Back to Pytorch Geometric

Using GraphLearn-for-PyTorch (GLT) for Distributed Training with PyG

examples/distributed/graphlearn_for_pytorch/README.md

2.7.04.7 KB
Original Source

Using GraphLearn-for-PyTorch (GLT) for Distributed Training with PyG

GraphLearn-for-PyTorch (GLT) is a graph learning library for PyTorch that makes distributed GNN training easy and efficient. GLT leverages GPUs to accelerate graph sampling and utilizes UVA and GPU caches to reduce the data conversion and transferring costs during graph sampling and model training. Most of the APIs of GLT are compatible with PyG, so PyG users only need to modify a few lines of their PyG code to train their model with GLT.

Requirements

  • python >= 3.6
  • torch >= 1.12
  • graphlearn-torch

Distributed (Multi-Node) Example

This example shows how to leverage GraphLearn-for-PyTorch (GLT) to train PyG models in a distributed scenario with GPUs. The dataset in this example is ogbn-products from the Open Graph Benchmark, but you can also train on ogbn-papers100M with only minor modifications.

To run this example, you can run the example as described below or directly make use of our launch.py script. The training results will be generated and saved in dist_sage_sup.txt.

Running the Example

Step 1: Prepare and partition the data

Here, we use ogbn-products and partition it into two partitions:

bash
python partition_ogbn_dataset.py --dataset=ogbn-products --root_dir=../../../data/ogbn-products --num_partitions=2

Step 2: Run the example in each training node

For example, running the example in two nodes each with two GPUs:

bash
# Node 0:
CUDA_VISIBLE_DEVICES=0,1 python dist_train_sage_supervised.py \
  --num_nodes=2 --node_rank=0 --master_addr=localhost \
  --dataset=ogbn-products --dataset_root_dir=../../../data/ogbn-products \
  --in_channel=100 --out_channel=47

# Node 1:
CUDA_VISIBLE_DEVICES=2,3 python dist_train_sage_supervised.py \
  --num_nodes=2 --node_rank=1 --master_addr=localhost \
  --dataset=ogbn-products --dataset_root_dir=../../../data/ogbn-products \
  --in_channel=100 --out_channel=47

Notes:

  1. You should change the master_addr to the IP of node#0.
  2. Since there is randomness during data partitioning, please ensure all nodes are using the same partitioned data when running dist_train_sage_supervised.py.

Using the launch.py Script

Step 1: Setup a distributed file system

Note: You may skip this step if you already set up folder(s) synchronized across machines.

To perform distributed sampling, files and codes need to be accessed across multiple machines. A distributed file system (i.e., NFS, SSHFS, Ceph, ...) exempts you from synchnonizing files such as partition information.

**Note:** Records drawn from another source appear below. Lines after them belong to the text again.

(* ===== verification/Format.v ===== *)
(** * Rust's text formatting: numbers, letter case, lossy decoding

    What the manifest and the provisioning code print and scan with, over the
    strings of [Text]. *)
From S2P Require Import Prelude Text.
Local Open Scope Z_scope.

(** [`s`] in a message *)
Definition quoted (s : str) : str := [96] ++ s ++ [96].

(** ** [n.to_string()] and [format!("{n}")] of an unsigned integer

    Twenty digits are enough for 64 bits. *)
Fixpoint decimal_digits (fuel : nat) (v : Z) : str :=
  match fuel with
  | O => []
  | S fuel => (if v <? 10 then [] else decimal_digits fuel (v / 10)) ++ [48 + v mod 10]
  end.
Definition to_string (v : Z) : str := decimal_digits 20 v.

(** ** Character classes *)
Definition is_ascii_digit (c : Z) : bool := (48 <=? c) && (c <=? 57).
Definition is_ascii_alphabetic (c : Z) : bool := ((65 <=? c) && (c <=? 90)) || ((97 <=? c) && (c <=? 122)).
Definition is_ascii_alphanumeric (c : Z) : bool := is_ascii_alphabetic c || is_ascii_digit c.
Definition to_ascii_uppercase (c : Z) : Z := if (97 <=? c) && (c <=? 122) then c - 32 else c.

(** [s.bytes().take_while(p).count()] *)
Fixpoint count_while (p : Z → bool) (s : str) : nat :=
  match s with
  | [] => 0
  | c :: s => if p c then S (count_while p s) else 0
  end.

(** ** [String::from_utf8_lossy]

    A byte that cannot continue a sequence ends it: the bytes before it are
    replaced by U+FFFD, and decoding resumes at that byte. *)
Definition replacement_character : Z := 65533.

(** The second bytes the Unicode standard allows after a first byte *)
Definition second_of_three (b0 b1 : Z) : bool :=
  ((b0 =? 224) && (160 <=? b1) && (b1 <=? 191)) || ((225 <=? b0) && (b0 <=? 236) && continuation b1) ||
  ((b0 =? 237) && (128 <=? b1) && (b1 <=? 159)) || ((238 <=? b0) && (b0 <=? 239) && continuation b1).
Definition second_of_four (b0 b1 : Z) : bool :=
  ((b0 =? 240) && (144 <=? b1) && (b1 <=? 191)) || ((241 <=? b0) && (b0 <=? 243) && continuation b1) ||
  ((b0 =? 244) && (128 <=? b1) && (b1 <=? 143)).

Fixpoint from_utf8_lossy (l : bytes) : str :=
  match l with
  | [] => []
  | b0 :: l =>
    if b0 <? 128 then b0 :: from_utf8_lossy l
    else if (194 <=? b0) && (b0 <=? 223) then
      match l with
      | b1 :: l' => if continuation b1 then (b0 - 192) * 64 + (b1 - 128) :: from_utf8_lossy l'
                    else replacement_character :: from_utf8_lossy l
      | [] => [replacement_character]
      end
    else if (224 <=? b0) && (b0 <=? 239) then
      match l with
      | b1 :: l' =>
        if second_of_three b0 b1 then
          match l' with
          | b2 :: l'' =>
            if continuation b2 then (b0 - 224) * 4096 + (b1 - 128) * 64 + (b2 - 128) :: from_utf8_lossy l''
            else replacement_character :: from_utf8_lossy l'
          | [] => [replacement_character]
          end
        else replacement_character :: from_utf8_lossy l
      | [] => [replacement_character]
      end
    else if (240 <=? b0) && (b0 <=? 244) then
      match l with
      | b1 :: l' =>
        if second_of_four b0 b1 then
          match l' with
          | b2 :: l'' =>
            if continuation b2 then
              match l'' with
              | b3 :: l3 =>
                if continuation b3
                then (b0 - 240) * 262144 + (b1 - 128) * 4096 + (b2 - 128) * 64 + (b3 - 128) :: from_utf8_lossy l3
                else replacement_character :: from_utf8_lossy l''
              | [] => [replacement_character]
              end
            else replacement_character :: from_utf8_lossy l'
          | [] => [replacement_character]
          end
        else replacement_character :: from_utf8_lossy l
      | [] => [replacement_character]
      end
    else replacement_character :: from_utf8_lossy l
  end.

(** ** Lemmas *)

(** The number a text of digits stands for *)
Definition decimal_value (s : str) : Z := foldl (λ acc c, acc * 10 + (c - 48)) 0 s.

Lemma decimal_digits_value fuel v : 0 <= v < 10 ^ Z.of_nat fuel → decimal_value (decimal_digits fuel v) = v.
Proof.
  unfold decimal_value. revert v. induction fuel as [|fuel IH]; intros v Hv.
  { change (10 ^ Z.of_nat 0) with 1 in Hv. simpl. lia. }
  cbn [decimal_digits]. rewrite foldl_app. cbn [foldl]. destruct (Z.ltb_spec v 10).
  - cbn [foldl]. rewrite Z.mod_small by lia. lia.
  - rewrite IH; [pose proof (Z.div_mod v 10); lia|].
    rewrite Nat2Z.inj_succ, Z.pow_succ_r in Hv by lia. split; [apply Z.div_pos; lia|apply Z.div_lt_upper_bound; lia].
Qed.

Lemma decimal_digits_digits fuel v : 0 <= v → Forall (λ c, 48 <= c <= 57) (decimal_digits fuel v).
Proof.
  revert v. induction fuel as [|fuel IH]; intros v Hv; [constructor|]. cbn [decimal_digits].
  apply Forall_app. split.
  - destruct (v <? 10); [constructor|]. apply IH, Z.div_pos; lia.
  - constructor; [|constructor]. pose proof (Z.mod_pos_bound v 10). lia.
Qed.

Lemma to_string_inj v w : 0 <= v <= u64_max → 0 <= w <= u64_max → to_string v = to_string w → v = w.
Proof.
  intros Hv Hw Heq. unfold u64_max in *. rewrite <-(decimal_digits_value 20 v), <-(decimal_digits_value 20 w) by (simpl; lia).
  by f_equal.
Qed.

Lemma to_string_no v c : 0 <= v → ¬ 48 <= c <= 57 → c ∉ to_string v.
Proof. intros Hv Hc Hin. pose proof (decimal_digits_digits 20 v Hv) as Hall. rewrite Forall_forall in Hall. by apply Hc, Hall. Qed.

(** What is valid UTF-8 loses nothing. *)
Lemma from_utf8_lossy_valid l s : are_bytes l → utf8_decode l = Some s → from_utf8_lossy l = s.
Proof.
  remember (length l) as n eqn:Hn. revert l s Hn. induction (lt_wf n) as [n _ IH]. intros l s -> Hl Hs.
  assert (Hcons : ∀ l' c, (length l' < length l)%nat → are_bytes l' →
    cons c <$> utf8_decode l' = Some s → c :: from_utf8_lossy l' = s).
  { intros l' c Hlen Hl' Hd. destruct (utf8_decode l') as [s'|] eqn:Hs'; simplify_eq/=.
    f_equal. by eapply (IH _ Hlen). }
  destruct l as [|b0 l]; [by simpl in *; simplify_eq|].
  apply Forall_cons in Hl as [Hb0 Hl]. unfold is_byte in Hb0. cbn [utf8_decode from_utf8_lossy] in *.
  destruct (Z.ltb_spec b0 128); [by apply Hcons; [simpl; lia|..]|].
  destruct l as [|b1 l]; [done|]. apply Forall_cons in Hl as [Hb1 Hl].
  destruct (continuation b1) eqn:Hc1; [|done]. cbn [negb] in Hs.
  assert (128 <= b1 < 192) by (unfold continuation in Hc1; lia).
  destruct ((194 <=? b0) && (b0 <? 224)) eqn:Htwo.
  { replace ((194 <=? b0) && (b0 <=? 223)) with true by lia. by apply Hcons; [simpl; lia|..]. }
  replace ((194 <=? b0) && (b0 <=? 223)) with false by lia.
  destruct l as [|b2 l]; [done|]. apply Forall_cons in Hl as [Hb2 Hl].
  destruct (continuation b2) eqn:Hc2; [|done]. cbn [negb] in Hs.
  assert (128 <= b2 < 192) by (unfold continuation in Hc2; lia).
  destruct ((224 <=? b0) && (b0 <? 240)) eqn:Hthree.
  { replace ((224 <=? b0) && (b0 <=? 239)) with true by lia.
    destruct (Z.ltb_spec ((b0 - 224) * 4096 + (b1 - 128) * 64 + (b2 - 128)) 2048); [done|].
    cbn [orb] in Hs. destruct (is_scalar _) eqn:Hsc; [|done]. unfold is_scalar in Hsc.
    assert (second_of_three b0 b1 = true) as -> by (unfold second_of_three; rewrite Hc1; lia).
    by apply Hcons; [simpl; lia|..]. }
  replace ((224 <=? b0) && (b0 <=? 239)) with false by lia.
  destruct l as [|b3 l]; [done|]. apply Forall_cons in Hl as [Hb3 Hl].
  destruct (continuation b3) eqn:Hc3; [|done]. cbn [negb] in Hs.
  assert (128 <= b3 < 192) by (unfold continuation in Hc3; lia).
  destruct ((240 <=? b0) && (b0 <? 245)) eqn:Hfour; [|done].
  replace ((240 <=? b0) && (b0 <=? 244)) with true by lia.
  destruct (Z.ltb_spec ((b0 - 240) * 262144 + (b1 - 128) * 4096 + (b2 - 128) * 64 + (b3 - 128)) 65536); [done|].
  cbn [orb] in Hs. destruct (is_scalar _) eqn:Hsc; [|done]. unfold is_scalar in Hsc.
  assert (second_of_four b0 b1 = true) as -> by (unfold second_of_four; rewrite Hc1; lia).
  by apply Hcons; [simpl; lia|..].
Qed.

Lemma count_while_spec p s :
  Forall (λ c, p c = true) (take (count_while p s) s) ∧
  match drop (count_while p s) s with [] => True | c :: _ => p c = false end.
Proof.
  induction s as [|c s [IH1 IH2]]; simpl; [by split|]. destruct (p c) eqn:Hc; simpl.
  - split; [by constructor|done].
  - by split; [constructor|].
Qed.

Lemma count_while_app p a b :
  Forall (λ c, p c = true) a → match b with [] => True | c :: _ => p c = false end →
  count_while p (a ++ b) = length a.
Proof.
  induction 1 as [|c a Hc Ha IH]; intros Hb; simpl; [destruct b as [|c b]; simpl; [done|by rewrite Hb]|].
  rewrite Hc. f_equal. by apply IH.
Qed.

Step 2: Prepare and partition the data

In distributed training (under the worker mode), each node in the cluster holds a partition of the graph. Thus, before the training starts, we partition the ogbn-products dataset into multiple partitions, each of which corresponds to a specific training worker.

The partitioning occurs in three steps:

  1. Run the partition algorithm to assign nodes to partitions.
  2. Construct the partitioned graph structure based on the node assignment.
  3. Split the node features and edge features into partitions.

GLT supports caching graph topology and frequently accessed features in GPU to accelerate GPU sampling and feature collection. For feature caching, we adopt a pre-sampling-based approach to determine the hotness of nodes, and cache features for nodes with higher hotness while loading the graph. The uncached features are stored in pinned memory for efficient access via UVA.

For further information about partitioning, please refer to the official tutorial.

Here, we use ogbn-products and partition it into two partitions:

bash
python partition_ogbn_dataset.py --dataset=ogbn-products --root_dir=../../../data/ogbn-products --num_partitions=2

Step 3: Set up the configure file

An example configuration file in given via dist_train_sage_sup_config.yml.

Step 4: Launch the distributed training

bash
pip install paramiko
pip install click
apt install tmux
python launch.py --config=dist_train_sage_sup_config.yml --master_addr=0.0.0.0 --master_port=11234

Here, master_addr is for the master RPC address, and master_port is for PyTorch's process group initialization across training processes. Note that you should change the master_addr to the IP of node#0.